Table 4 compares GCRL with baselines under various model capacity and datasets, where the hyper-parameters used for this experiment are reported in Table 3. For iGPT-76M, SimCLR-76M, and GCRL-(38+38)M with CIFAR10 and CIFAR100, we fine-tune our pre-trained ImageNet32 models by 15 epochs. Table 4 shows that GCRL is able to learn representations having both discriminative and generative features. When the model capacity is high enough, we observe that GCRL consistently improves the linear evaluation performance, compared to iGPT (our implementation), iGPT-S [4], and SimCLR, while maintaining the generative performance. Specifically, in case of ImageNet32, GCRL achieves 43.6% linear evaluation accuracy, which is superior to iGPT-S (41.9%). In addition, when fine-tuning the model of 76M and (38+38)M trained on ImageNet to CIFARs, GCRL achieves lower bpd than the one from iGPT (2.6784 vs. 2.6969 in CIFAR10), which indicates the generative performance of GCRL is superior to iGPT.

Figure 2 compares the perceptual quality of generated images from iGPT and GCRL on ImageNet32, where both approaches are able to generate realistic images. In addition, we measure FID-10K [21] for iGPT and GCRL of 10M parameters trained on CIFAR10, where the score of iGPT is 45.02 $\pm$ 0.99 and the score of GCRL is 44.43 $\pm$ 0.36. Considering these observations with the small difference between bpds in Table 4, we can argue that GCRL maintains the generative performance of iGPT.

4.3 Robustness on OOD samples

Table 5: AUROC results of a supervised OOD detection task from iGPT, SimCLR, and GCRL, where we use ImageNet32, CIFAR10, and CIFAR100 as in-distribution datasets, while SVHN and STL-10 are OOD datasets.

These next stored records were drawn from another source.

Lemma zip_with_lookups {A B C} (f : A → B → C) (a : A) (b : B)
    (l1 : list A) (l2 : list B) (n : nat) :
  length l1 = n → length l2 = n →
  zip_with f l1 l2
  = (λ i, f (default a (l1 !! i)) (default b (l2 !! i))) <$> seq 0 n.
Proof.
  intros H1 H2. apply list_eq. intros i.
  rewrite lookup_zip_with, list_lookup_fmap.
  destruct (decide (i < n)%nat) as [Hlt|Hge].
  - rewrite lookup_seq_lt by done. simpl.
    destruct (lookup_lt_is_Some_2 l1 i) as [x ->]; [lia|].
    destruct (lookup_lt_is_Some_2 l2 i) as [y ->]; [lia|]. done.
  - rewrite (lookup_seq_ge 0 n i) by lia. simpl.
    rewrite (lookup_ge_None_2 l1 i) by lia. done.
Qed.

Lemma fmap_zip_weighted (l : list Qc) (w : list Z) :
  (λ '(occupancy, ion_count), occupancy * of_int ion_count)%Qc <$> zip l w
  = zip_with (λ occupancy ion_count, occupancy * of_int ion_count)%Qc l w.
Proof.
  revert w. induction l as [|o l IH]; intros [|c w]; simpl; [done..|].
  by rewrite <- IH.
Qed.

Lemma weight_at_default (mx : Z) (nm : list Z) (i : nat) :
  (i < Z.to_nat (mx + 1))%nat →
  default 0 (default_num_ions_map mx nm !! i) = weight_at nm (Z.of_nat i).
Proof.
  intros Hi. unfold weight_at, default_num_ions_map. destruct nm as [|w nm].
  - by rewrite lookup_range.
  - by rewrite Nat2Z.id.
Qed.

Lemma weighted_average_sum (mx : Z) (nm : list Z) (pcts : list Qc) :
  length pcts = Z.to_nat (mx + 1) →
  Z.of_nat (length (default_num_ions_map mx nm)) = mx + 1 →
  weighted_average pcts (default_num_ions_map mx nm)
  = fsum ((λ i, default 0 (pcts !! Z.to_nat i) * of_int (weight_at nm i))%Qc
            <$> range (mx + 1)).
Proof.
  intros Hp Hw. unfold weighted_average. rewrite foldl_weighted.
  rewrite Qcplus_0_l. f_equal. rewrite fmap_zip_weighted.
  rewrite (zip_with_lookups _ 0%Qc 0 pcts _ (Z.to_nat (mx + 1))) by lia.
  unfold range. rewrite <- list_fmap_compose. apply list_fmap_ext.
  intros j i Hi. apply lookup_seq in Hi as [-> Hlt]. simpl. rewrite Nat2Z.id.
  rewrite weight_at_default by lia. done.
Qed.

(** C3.  A returned table has a row for every trajectory of the count
    table, made of the max-id+1 percentages of the trajectory (count of
    the state over the total of the trajectory) followed by one more
    column, the weighted average; and in every trajectory row of the
    table this last column is the sum, over the state ids 0..max-id, of
    the row's percentage for the id times the weight of the id, the
    weight being the entry of the supplied map or, with no map supplied,
    the id itself. *)
Theorem weighted_average_recomputable (cts : gmap Qc (gmap Z Z)) (nm : list Z)
    (rows : list row) (s : objects) :
  count_totals_to_percents cts nm = Return rows s →
  ∃ mx, max (all_state_ids cts) = inr mx
    ∧ (∀ t d, cts !! t = Some d →
         ∃ avg, TrajRow t (percents_of mx d ++ [avg]) ∈ rows)
    ∧ ∀ t cols, TrajRow t cols ∈ rows →
        is_Some (cts !! t)
        ∧ ∃ pcts avg, cols = pcts ++ [avg]
            ∧ length pcts = Z.to_nat (mx + 1)
            ∧ avg = fsum ((λ i, default 0 (pcts !! Z.to_nat i)
                                * of_int (weight_at nm i))%Qc <$> range (mx + 1)).
Proof.
  intros Hrun.
  apply count_totals_to_percents_inv in Hrun
    as (mx & means & samples & Hmax & Hlen & _ & -> & _ & _).
  exists mx. split; [done|]. split.
  - intros t d Hd. eexists. apply elem_of_app. left.
    apply list_elem_of_fmap. exists (t, d). split; [reflexivity|].
    by apply elem_of_map_to_list.
  - intros t cols Hin. apply traj_row_inv in Hin as (d & Hd & ->).
    split; [by eexists|].
    eexists _, _. split; [reflexivity|]. split; [apply length_percents_of|].
    apply weighted_average_sum; [apply length_percents_of|done].
Qed.

Lemma weighted_average_recomputable_witness :
  ∃ rows s,
    count_totals_to_percents table_two_runs [10; 20] = Return rows s
    ∧ ∃ mx, max (all_state_ids table_two_runs) = inr mx
        ∧ (∀ t d, table_two_runs !! t = Some d →
             ∃ avg, TrajRow t (percents_of mx d ++ [avg]) ∈ rows)
        ∧ ∀ t cols, TrajRow t cols ∈ rows →
            is_Some (table_two_runs !! t)
            ∧ ∃ pcts avg, cols = pcts ++ [avg]
                ∧ length pcts = Z.to_nat (mx + 1)
                ∧ avg = fsum ((λ i, default 0 (pcts !! Z.to_nat i)
                                    * of_int (weight_at [10; 20] i))%Qc
                                <$> range (mx + 1)).
Proof.
  eexists _, _. split; [vm_compute; reflexivity|].
  eapply (weighted_average_recomputable table_two_runs [10; 20]).
  vm_compute. reflexivity.
Defined.

(** *** The count table after the aggregation *)

(** C8, as stated, fails: the aggregation of a table whose only state id
    is 1 adds the state id 0, with count 0, to the trajectory. *)
Lemma count_table_gains_zero_entry :
  ∃ rows s,
    count_totals_to_percents table_state_one [] = Return rows s
    ∧ table_state_one !! of_int 1 ≫= (.!! 0) = None
    ∧ count_totals s !! of_int 1 ≫= (.!! 0) = Some 0
    ∧ count_totals s ≠ table_state_one.
Proof.
  eexists _, _. split; [vm_compute; reflexivity|].
  split; [vm_compute; reflexivity|]. split; [vm_compute; reflexivity|].
  intros Heq. apply (f_equal (λ m : gmap Qc (gmap Z Z), m !! of_int 1 ≫= (.!! 0))) in Heq.
  vm_compute in Heq. discriminate Heq.
Qed.

(** C8 (as amended).  The aggregation keeps the trajectories of the
    count table and every count in it, and adds to the dictionary of
    every trajectory the state ids of 0..max-id it did not have, with
    count 0; nothing else changes, so the total of every trajectory is
    the same. *)
Theorem count_table_after_aggregation (cts : gmap Qc (gmap Z Z)) (nm : list Z)
    (rows : list row) (s : objects) :
  count_totals_to_percents cts nm = Return rows s →
  ∃ mx, max (all_state_ids cts) = inr mx
    ∧ dom (count_totals s) = dom cts
    ∧ ∀ t d, cts !! t = Some d →
        ∃ d', count_totals s !! t = Some d'
          ∧ (∀ k, d' !! k = match d !! k with
                            | Some v => Some v
                            | None => if decide (0 ≤ k ≤ mx) then Some 0 else None
                            end)
          ∧ total d' = total d.
Proof.
  intros Hrun.
  apply count_totals_to_percents_inv in Hrun
    as (mx & means & samples & Hmax & _ & _ & _ & _ & Hcts).
  exists mx. split; [done|]. rewrite Hcts. split; [apply dom_fmap_L|].
  intros t d Hd. exists (zero_filled (range (mx + 1)) d).
  rewrite lookup_fmap, Hd. split; [done|]. split.
  - intros k. rewrite lookup_zero_filled. destruct (d !! k); [done|].
    destruct (decide (k ∈ range (mx + 1))) as [Hin|Hin];
      rewrite elem_of_range in Hin.
    + rewrite decide_True; [done|lia].
    + rewrite decide_False; [done|lia].
  - apply total_zero_filled.
Qed.

Lemma count_table_after_aggregation_witness :
  ∃ rows s,
    count_totals_to_percents table_state_one [] = Return rows s
    ∧ ∃ mx, max (all_state_ids table_state_one) = inr mx
        ∧ dom (count_totals s) = dom table_state_one
        ∧ ∀ t d, table_state_one !! t = Some d →
            ∃ d', count_totals s !! t = Some d'
              ∧ (∀ k, d' !! k = match d !! k with
                                | Some v => Some v
                                | None => if decide (0 ≤ k ≤ mx) then Some 0 else None
                                end)
              ∧ total d' = total d.
Proof.
  eexists _, _. split; [vm_compute; reflexivity|].
  eapply (count_table_after_aggregation table_state_one []).
  vm_compute. reflexivity.
Defined.

(** *** The counting loop of [regex_counter] *)

Lemma getitem_raises {A} (l : list A) (i : Z) (e : exn) :
  getitem l i = inl e → e = IndexError.
Proof.
  unfold getitem. destruct (_ && _); [|congruence].
  destruct (l !! _); congruence.
Qed.

Lemma total_insert_over (d : gmap Z Z) (k v w : Z) :
  d !! k = Some v → total (<[k := w]> d) = w - v + total d.
Proof.
  intros Hk. unfold total.
  rewrite <- (map_to_list_delete d k v Hk), <- insert_delete_eq.
  rewrite map_to_list_insert by apply lookup_delete_eq.
  rewrite !fmap_cons, !sum_cons. simpl. lia.
Qed.

Lemma total_count (d : gmap Z Z) (k : Z) :
  total (<[k := default 0 (d !! k) + 1]> d) = total d + 1.
Proof.
  destruct (d !! k) as [v|] eqn:Hk; simpl.
  - rewrite (total_insert_over d k v) by done. lia.
  - rewrite total_insert by done. lia.
Qed.

Lemma grand_total_empty : grand_total ∅ = 0.
Proof. unfold grand_total. by rewrite map_to_list_empty. Qed.

Lemma grand_total_insert (cts : gmap Qc (gmap Z Z)) (t : Qc) (d : gmap Z Z) :
  cts !! t = None → grand_total (<[t := d]> cts) = total d + grand_total cts.
Proof.
  intros Ht. unfold grand_total. rewrite (map_to_list_insert cts t d Ht).
  by rewrite !fmap_cons, sum_cons.
Qed.

Lemma grand_total_insert_over (cts : gmap Qc (gmap Z Z)) (t : Qc) (d d' : gmap Z Z) :
  cts !! t = Some d →
  grand_total (<[t := d']> cts) = total d' - total d + grand_total cts.
Proof.
  intros Ht. unfold grand_total.
  rewrite <- (map_to_list_delete cts t d Ht), <- insert_delete_eq.
  rewrite map_to_list_insert by apply lookup_delete_eq.
  rewrite !fmap_cons, !sum_cons. simpl. lia.
Qed.

(** One observation adds one to the sum of all counts. *)
Lemma grand_total_increment (cts : gmap Qc (gmap Z Z)) (t : Qc) (k : Z) :
  grand_total (increment t k cts) = grand_total cts + 1.
Proof.
  unfold increment. destruct (cts !! t) as [d|] eqn:Ht; simpl.
  - rewrite (grand_total_insert_over cts t d) by done. rewrite total_count. lia.
  - rewrite grand_total_insert by done. rewrite total_count, total_empty. lia.
Qed.

Lemma counted_empty : counted ∅.
Proof. intros t d Hd. by rewrite lookup_empty in Hd. Qed.

Lemma counted_increment (cts : gmap Qc (gmap Z Z)) (t : Qc) (k : Z) :
  counted cts → counted (increment t k cts).
Proof.
  intros Hc t' d'. unfold increment. destruct (decide (t = t')) as [<-|Hne].
  - rewrite lookup_insert_eq. intros [= <-]. split.
    + apply insert_non_empty.
    + intros k' v'. destruct (decide (k = k')) as [<-|Hk].
      * rewrite lookup_insert_eq. intros [= <-].
        destruct (cts !! t) as [d|] eqn:Ht; simpl.
        -- destruct (d !! k) as [v|] eqn:Hv; simpl; [|lia].
           destruct (Hc t d Ht) as [_ Hv']. specialize (Hv' k v Hv). lia.
        -- rewrite lookup_empty. simpl. lia.
      * rewrite lookup_insert_ne by done.
        destruct (cts !! t) as [d|] eqn:Ht; simpl.
        -- intros Hv. by destruct (Hc t d Ht) as [_ Hv']; apply (Hv' k').
        -- by rewrite lookup_empty.
  - rewrite lookup_insert_ne by done. apply Hc.
Qed.

Lemma counted_total (cts : gmap Qc (gmap Z Z)) (t : Qc) (d : gmap Z Z) :
  counted cts → cts !! t = Some d → 1 ≤ total d.
Proof.
  intros Hc Hd. destruct (Hc t d Hd) as [Hne Hpos]. clear Hc Hd.
  assert (Hge : ∀ d : gmap Z Z, (∀ k v, d !! k = Some v → 1 ≤ v) → 0 ≤ total d).
  { clear. intros d. induction d as [|k v d Hk IH] using map_ind; intros Hpos.
    - by rewrite total_empty.
    - rewrite total_insert by done.
      assert (1 ≤ v) by (apply (Hpos k); apply lookup_insert_eq).
      assert (0 ≤ total d); [|lia].
      apply IH. intros k' v' Hv'. apply (Hpos k').
      rewrite lookup_insert_ne; [done|]. intros ->. congruence. }
  revert Hne Hpos. induction d as [|k v d Hk _] using map_ind; intros Hne Hpos.
  - done.
  - rewrite total_insert by done.
    assert (1 ≤ v) by (apply (Hpos k); apply lookup_insert_eq).
    assert (0 ≤ total d); [|lia].
    apply Hge. intros k' v' Hv'. apply (Hpos k').
    rewrite lookup_insert_ne; [done|]. intros ->. congruence.
Qed.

Method	Model size	Pos.	ImagNet32		CIFAR10		CIFAR100
Method	Model size	Pos.	SVHN	STL-10	SVHN	STL-10	SVHN	STL-10
iGPT	10M	half	0.9824	0.5458	0.9638 $\pm$ 0.0040	0.6191 $\pm$ 0.0065	0.9395 $\pm$ 0.0069	0.6214 $\pm$ 0.0049
	10M	last	0.9538	0.5214	0.9414 $\pm$ 0.0048	0.6311 $\pm$ 0.0014	0.9236 $\pm$ 0.0028	0.6501 $\pm$ 0.0010
	76M	half	0.9803	0.6187	0.9896 $\pm$ 0.0009	0.7325 $\pm$ 0.0021	0.9697 $\pm$ 0.0009	0.7342 $\pm$ 0.0050
	76M	last	0.9231	0.5243	0.9261 $\pm$ 0.0027	0.6593 $\pm$ 0.0006	0.8723 $\pm$ 0.0031	0.6797 $\pm$ 0.0025
SimCLR	5M	last	0.5867	0.4705	0.7945 $\pm$ 0.0949	0.4946 $\pm$ 0.0076	0.8243 $\pm$ 0.0728	0.5820 $\pm$ 0.0118
	10M	last	0.6415	0.5142	0.7262 $\pm$ 0.0144	0.4850 $\pm$ 0.0055	0.7326 $\pm$ 0.0355	0.5660 $\pm$ 0.0344
	76M	last	0.6196	0.5148	0.7533 $\pm$ 0.0267	0.5026 $\pm$ 0.0107	0.7102 $\pm$ 0.0163	0.6172 $\pm$ 0.0066
GCRL	(5+5)M	half	0.9975	0.5951	0.9971 $\pm$ 0.0003	0.6323 $\pm$ 0.0052	0.9896 $\pm$ 0.0016	0.6375 $\pm$ 0.0025
GCRL	(38+38)M	half	0.9982	0.6138	0.9975 $\pm$ 0.0001	0.7000 $\pm$ 0.0031	0.9841 $\pm$ 0.0005	0.7092 $\pm$ 0.0023

Table 6: AUROC and AUPRC results of an unsupervised OOD detection task by approximating mass of a density function, where we use CIFAR10 (C10), CIFAR100 (C100), and ImageNet32 (I32) as in-distribution datasets.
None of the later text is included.